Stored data
########
Lemma tq_rel_disjoint h Q q l q' l' x :
  tq_rel h Q -> Q !! q = Some l -> Q !! q' = Some l' -> q' <> q -> x ∈ l' -> x ∉ l.
Proof.
  intros HQ Hq Hq' Hne Hx Hx'. apply Hne. eapply (queue_disjoint h q' q l' l x); eauto.
Qed.

(** An entry on none of the program's queues. *)
Definition unqueued (Q : gmap loc (list loc)) (x : loc) : Prop :=
  forall q l, Q !! q = Some l -> x ∉ l.

(** ** The operations on lists *)

Lemma queueappend_run ticks h Q q l x par ttl :
  tq_rel h Q -> Q !! q = Some l -> ttl_of h q = Some ttl -> is_Some (ents h !! x) -> unqueued Q x ->
  exists h', ipf_queueappend ticks x q par h = Some (tt, h') /\
    tq_rel h' (<[q := l ++ [x]]> Q) /\
    timing h' x = Some (u32 (ticks + ttl), u32 ticks) /\
    (forall y, y <> x -> timing h' y = timing h y /\ owner h' y = owner h y) /\
    refs h' q = (fun r => r + 1) <$> refs h q /\
    (forall q', q' <> q -> qs h' !! q' = qs h !! q') /\ ttl_of h' q = Some ttl /\
    owner h' x = owner (set_ent x (fun t => t <| tqe_parent := par |>) h) x /\
    (exists t, ents h' !! x = Some t /\ tqe_ifq t = Some q).
Proof.
  intros HQ Hq Httl [tx Htx] Hun. pose proof (HQ q l Hq) as Hqueue.
  assert (Hx : x ∉ l) by by eapply Hun.
  set (fp := fun t : ipftqent => t <| tqe_parent := par |>).
  set (h0 := set_ent x fp h).
  assert (Hqueue0 : queue h0 q l).
  { eapply queue_frame; [done..|]. intros y Hy. unfold h0. rewrite ents_set_ent, decide_False; [done|].
    by intros ->. }
  pose proof (ents_set_ent_eq x fp h tx Htx) as Htx0. fold h0 in Htx0.
  pose proof (link_tail_run h0 q l x (fp tx) Hqueue0 Hx Htx0) as Hrun. cbv zeta in Hrun.
  pose proof (links_only_link_tail h0 q l x) as Hlo. cbv zeta in Hlo.
  set (m := after (HeadOf q) l) in *. set (h3 := set_que q _ _) in *.
  assert (Hmx : m <> NextOf x).
  { destruct (after_elem (HeadOf q) l) as [E|(z & E & Hz)]; unfold m; rewrite E; [done|]. by intros [= ->]. }
  assert (exists t3, ents h3 !! x = Some t3 /\ tqe_pnext t3 = Some m) as (t3 & Ht3 & Hp3).
  { unfold h3. change (ents (set_que ?a ?b ?g)) with (ents g). rewrite ents_hstore_ne by done.
    erewrite ents_set_ent_eq by done. by eexists. }
  assert (exists q3, qs h3 !! q = Some q3 /\ ifq_ttl q3 = ttl) as (q3 & Hq3 & Httl3).
  { destruct (links_only_views _ _ _ _ Hlo) as [_ Hv]. destruct (Hv q) as [E _].
    unfold ttl_of in E, Httl. change (qs h0) with (qs h) in E. rewrite Httl in E.
    apply fmap_Some in E as (q3 & ? & ?). by exists q3. }
  unfold ipf_queueappend. rewrite (bind_eq _ _ _ tt h0) by by apply (upd_ent_run _ _ _ tx).
  rewrite (bind_eq _ _ _ tt h3 Hrun).
  rewrite (bind_eq _ _ _ tt _ (upd_ent_run _ _ _ _ Ht3)).
  rewrite (bind_eq _ _ _ tt _ (upd_ent_run _ _ _ _ (ents_set_ent_eq _ _ _ _ Ht3))).
  rewrite set_ent_set_ent. rewrite (que_bind _ _ _ _ q3) by done. rewrite Httl3.
  rewrite (bind_eq _ _ _ tt _ (upd_ent_run _ _ _ _ (ents_set_ent_eq _ _ _ _ Ht3))), set_ent_set_ent.
  rewrite (bind_eq _ _ _ tt _ (upd_ent_run _ _ _ _ (ents_set_ent_eq _ _ _ _ Ht3))), set_ent_set_ent.
  rewrite (upd_que_run _ _ _ q3) by done.
  destruct (links_only_views _ _ _ _ Hlo) as [Hve Hvq].
  eexists. split; [done|]. split_and!.
  - eapply (tq_rel_update h _ Q q l _ (x :: l)); [done|done| | | |].
    + intros y Hy. change (ents (set_que ?a ?b ?g)) with (ents g).
      pose proof Hy as [Hyx _]%not_elem_of_cons.
      rewrite ents_set_ent, decide_False by congruence. rewrite (lo_ents _ _ _ _ Hlo) by done.
      unfold h0. by rewrite ents_set_ent, decide_False by congruence.
    + intros q' Hne. rewrite qs_set_que, decide_False by done. by rewrite <- (lo_qs _ _ _ _ Hlo).
    + intros q' l' y Hl' Hne Hy. apply not_elem_of_cons. split; [intros ->; by eapply Hun|].
      by eapply (tq_rel_disjoint h Q q l q' l').
    + eapply (link_tail_queue h0 q l x h3); [done|done|reflexivity|..].
      * intros c Hc. rewrite ld_set_que_same by done. destruct c as [c|c]; cbn [ld]; [done|].
        rewrite ents_set_ent, decide_False by congruence. done.
      * intros y Hy. change (lk (set_que ?a ?b ?g) y) with (lk g y). by apply lk_set_ent_ne.
      * rewrite (qs_set_que_eq _ _ _ q3) by done. by rewrite Hq3.
      * rewrite ld_set_que_same by done. cbn [ld]. by rewrite (ents_set_ent_eq _ _ _ _ Ht3).
      * change (lk (set_que ?a ?b ?g) x) with (lk g x). unfold lk. rewrite (ents_set_ent_eq _ _ _ _ Ht3).
        simpl. by rewrite Hp3.
  - unfold timing. change (ents (set_que ?a ?b ?g)) with (ents g). by rewrite (ents_set_ent_eq _ _ _ _ Ht3).
  - intros y Hy. destruct (Hve y) as [E1 E2]. unfold timing, owner in *.
    change (ents (set_que ?a ?b ?g)) with (ents g). rewrite ents_set_ent, decide_False by congruence.
    rewrite E1, E2. unfold h0. by rewrite ents_set_ent, decide_False by congruence.
  - destruct (Hvq q) as [_ E2]. unfold refs in *. rewrite (qs_set_que_eq _ _ _ q3) by done.
    change (qs h0) with (qs h) in E2. rewrite <- E2, Hq3. done.
  - intros q' Hne. rewrite qs_set_que, decide_False by done. by rewrite <- (lo_qs _ _ _ _ Hlo).
  - unfold ttl_of. rewrite (qs_set_que_eq _ _ _ q3) by done. simpl. by rewrite Httl3.
  - destruct (Hve x) as [_ <-]. unfold owner. change (ents (set_que ?a ?b ?g)) with (ents g).
    by rewrite (ents_set_ent_eq _ _ _ _ Ht3), Ht3.
  - change (ents (set_que ?a ?b ?g)) with (ents g). rewrite (ents_set_ent_eq _ _ _ _ Ht3). by eexists.
Qed.

(** A queue does not see writes to other entries, to the data of its own, or to
    the data of queue objects. *)
Lemma queue_set_other h q l x f : queue h q l -> x ∉ l -> queue (set_ent x f h) q l.
Proof.
  intros Hq Hx. eapply queue_frame; [done..|]. intros y Hy.
  rewrite ents_set_ent, decide_False; [done|]. by intros ->.
Qed.
Lemma queue_set_data h q l x f :
  (forall t, tqe_next (f t) = tqe_next t) ->
  (forall t, tqe_pnext (f t) = tqe_pnext t) -> (forall t, tqe_ifq (f t) = tqe_ifq t) ->
  queue h q l -> queue (set_ent x f h) q l.
Proof.
  intros Hn Hp Hi (t & Hq & Hnd & Hs & Hl). exists t. split_and!; [done|done| |].
  - eapply seg_frame; [done| |]; intros; [by apply ld_set_ent_same|by apply lk_set_ent_same].
  - by rewrite ld_set_ent_same.
Qed.
Lemma queue_set_que h q l q' g :
  (forall t, ifq_head (g t) = ifq_head t) -> (forall t, ifq_tail (g t) = ifq_tail t) ->
  queue h q l -> queue (set_que q' g h) q l.
Proof.
  intros Hh Ht (t & Hq & Hnd & Hs & Hl).
  exists (if decide (q' = q) then g t else t).
  assert (Et : ifq_tail (if decide (q' = q) then g t else t) = ifq_tail t) by (case_decide; [apply Ht|done]).
  rewrite Et. split_and!; [|done| |].
  - rewrite qs_set_que, Hq. by case_decide.
  - eapply seg_frame; [done| |]; intros; [by apply ld_set_que_same|done].
  - by rewrite ld_set_que_same.
Qed.

Lemma queue_elem_ent h q l x : queue h q l -> x ∈ l -> exists t, ents h !! x = Some t /\ tqe_ifq t = Some q /\ is_Some (tqe_pnext t).
Proof.
  intros Hq Hx. destruct (queue_lk _ _ _ _ Hq Hx) as [c (t & ? & Hp & ?)%lk_Some]. exists t. rewrite Hp. split_and!; [done..|by eexists].
Qed.
Lemma ents_set_que q f h : ents (set_que q f h) = ents h.
Proof. done. Qed.
Lemma qs_set_ent e f h : qs (set_ent e f h) = qs h.
Proof. done. Qed.

(** The reference count view of a write to a queue object. *)
Lemma refs_set_que q f h q' :
  refs (set_que q f h) q' = if decide (q = q') then (fun t => ifq_ref (f t)) <$> qs h !! q' else refs h q'.
Proof. unfold refs. rewrite qs_set_que. case_decide; [|done]. by destruct (qs h !! q'). Qed.
Lemma views_set_ent e f h y :
  (forall t, tqe_die (f t) = tqe_die t /\ tqe_touched (f t) = tqe_touched t) ->
  (forall t, tqe_parent (f t) = tqe_parent t /\ tqe_flags (f t) = tqe_flags t /\
             tqe_state0 (f t) = tqe_state0 t /\ tqe_state1 (f t) = tqe_state1 t) ->
  timing (set_ent e f h) y = timing h y /\ owner (set_ent e f h) y = owner h y.
Proof.
  intros Ht Ho. unfold timing, owner. rewrite ents_set_ent. case_decide; [subst|done].
  destruct (ents h !! y) as [t|]; simpl; [|done].
  destruct (Ht t) as [-> ->]. destruct (Ho t) as (-> & -> & -> & ->). done.
Qed.

Lemma refs_drop h q q' :
  refs (set_que q drop_ref h) q' = if decide (q = q') then (fun r => r - 1) <$> refs h q' else refs h q'.
Proof.
  rewrite refs_set_que. case_decide; [|done]. unfold refs. destruct (qs h !! q'); simpl; [|done].
  by rewrite drop_ref_ref.
Qed.

Lemma deletequeueentry_run h Q q l1 x l2 :
  tq_rel h Q -> Q !! q = Some (l1 ++ x :: l2) ->
  exists h', ipf_deletequeueentry x h = Some (tt, h') /\
    tq_rel h' (<[q := l1 ++ l2]> Q) /\ lk h' x = Some (None, None) /\
    (forall y, timing h' y = timing h y /\ owner h' y = owner h y) /\
    refs h' q = (fun r => r - 1) <$> refs h q /\
    (forall q', q' <> q -> qs h' !! q' = qs h !! q').
Proof.
  intros HQ Hq. pose proof (HQ _ _ Hq) as Hqueue.
  destruct (unlink_spec _ _ _ _ _ Hqueue) as (h1 & Hrun & Hq1 & Hlo & Hx1).
  destruct (queue_elem_ent _ _ _ x Hqueue (elem_mid l1 l2 x)) as (t & Ht & Hi & [c Hp]).
  rewrite Ht in Hx1.
  pose proof (mid_notin _ _ _ (queue_NoDup _ _ _ Hqueue)) as Hnx.
  unfold ipf_deletequeueentry.
  rewrite (ent_bind _ _ _ _ _ Ht), Hi, need_bind, (ent_bind _ _ _ _ _ Ht), Hp.
  rewrite bind_assoc, (bind_eq _ _ _ _ _ Hrun), bind_assoc.
  rewrite (bind_eq _ _ _ _ _ (upd_ent_run _ _ _ _ Hx1)).
  rewrite (bind_eq _ _ _ _ _ (upd_ent_run _ _ _ _ (ents_set_ent_eq _ _ _ _ Hx1))), set_ent_set_ent.
  set (h2 := set_ent x _ h1).
  assert (is_Some (qs h2 !! q)) as [t2 Ht2] by (destruct Hq1 as (? & ? & _); by eexists).
  rewrite (bind_eq _ _ _ _ _ (deletetimeoutqueue_run q h2 t2 Ht2)).
  destruct (links_only_views _ _ _ _ Hlo) as [Hve Hvq].
  eexists. split; [done|]. split_and!.
  - eapply (tq_rel_update h _ Q q _ _ (l1 ++ x :: l2)); [done|done| | | |].
    + intros y Hy. unfold h2. rewrite ents_set_que, ents_set_ent, decide_False; [by apply (lo_ents _ _ _ _ Hlo)|].
      intros ->. apply Hy, elem_mid.
    + intros q' Hne. rewrite qs_set_que, decide_False by congruence. by apply (lo_qs _ _ _ _ Hlo).
    + intros q' l' y Hl' Hne Hy. by eapply (tq_rel_disjoint h Q q _ q' l').
    + apply queue_set_que; [intros; apply drop_ref_links..|]. by apply queue_set_other.
  - unfold lk. unfold h2. rewrite ents_set_que, (ents_set_ent_eq _ _ _ _ Hx1). done.
  - intros y. destruct (Hve y) as [<- <-]. unfold timing, owner. rewrite ents_set_que.
    by apply views_set_ent.
  - rewrite refs_drop, decide_True by done. f_equal. apply Hvq.
  - intros q' Hne. rewrite qs_set_que, decide_False by congruence. by apply (lo_qs _ _ _ _ Hlo).
Qed.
########
PROBLEM DETAILS
Produce only the lines from the line containing "Definition unqueued (Q" through the line containing "destruct (after_elem (HeadOf", inclusive of both, exactly as they stand in the entries above.

EXERCISE ANSWER
Definition unqueued (Q : gmap loc (list loc)) (x : loc) : Prop :=
  forall q l, Q !! q = Some l -> x ∉ l.

(** ** The operations on lists *)

Lemma queueappend_run ticks h Q q l x par ttl :
  tq_rel h Q -> Q !! q = Some l -> ttl_of h q = Some ttl -> is_Some (ents h !! x) -> unqueued Q x ->
  exists h', ipf_queueappend ticks x q par h = Some (tt, h') /\
    tq_rel h' (<[q := l ++ [x]]> Q) /\
    timing h' x = Some (u32 (ticks + ttl), u32 ticks) /\
    (forall y, y <> x -> timing h' y = timing h y /\ owner h' y = owner h y) /\
    refs h' q = (fun r => r + 1) <$> refs h q /\
    (forall q', q' <> q -> qs h' !! q' = qs h !! q') /\ ttl_of h' q = Some ttl /\
    owner h' x = owner (set_ent x (fun t => t <| tqe_parent := par |>) h) x /\
    (exists t, ents h' !! x = Some t /\ tqe_ifq t = Some q).
Proof.
  intros HQ Hq Httl [tx Htx] Hun. pose proof (HQ q l Hq) as Hqueue.
  assert (Hx : x ∉ l) by by eapply Hun.
  set (fp := fun t : ipftqent => t <| tqe_parent := par |>).
  set (h0 := set_ent x fp h).
  assert (Hqueue0 : queue h0 q l).
  { eapply queue_frame; [done..|]. intros y Hy. unfold h0. rewrite ents_set_ent, decide_False; [done|].
    by intros ->. }
  pose proof (ents_set_ent_eq x fp h tx Htx) as Htx0. fold h0 in Htx0.
  pose proof (link_tail_run h0 q l x (fp tx) Hqueue0 Hx Htx0) as Hrun. cbv zeta in Hrun.
  pose proof (links_only_link_tail h0 q l x) as Hlo. cbv zeta in Hlo.
  set (m := after (HeadOf q) l) in *. set (h3 := set_que q _ _) in *.
  assert (Hmx : m <> NextOf x).
  { destruct (after_elem (HeadOf q) l) as [E|(z & E & Hz)]; unfold m; rewrite E; [done|]. by intros [= ->]. }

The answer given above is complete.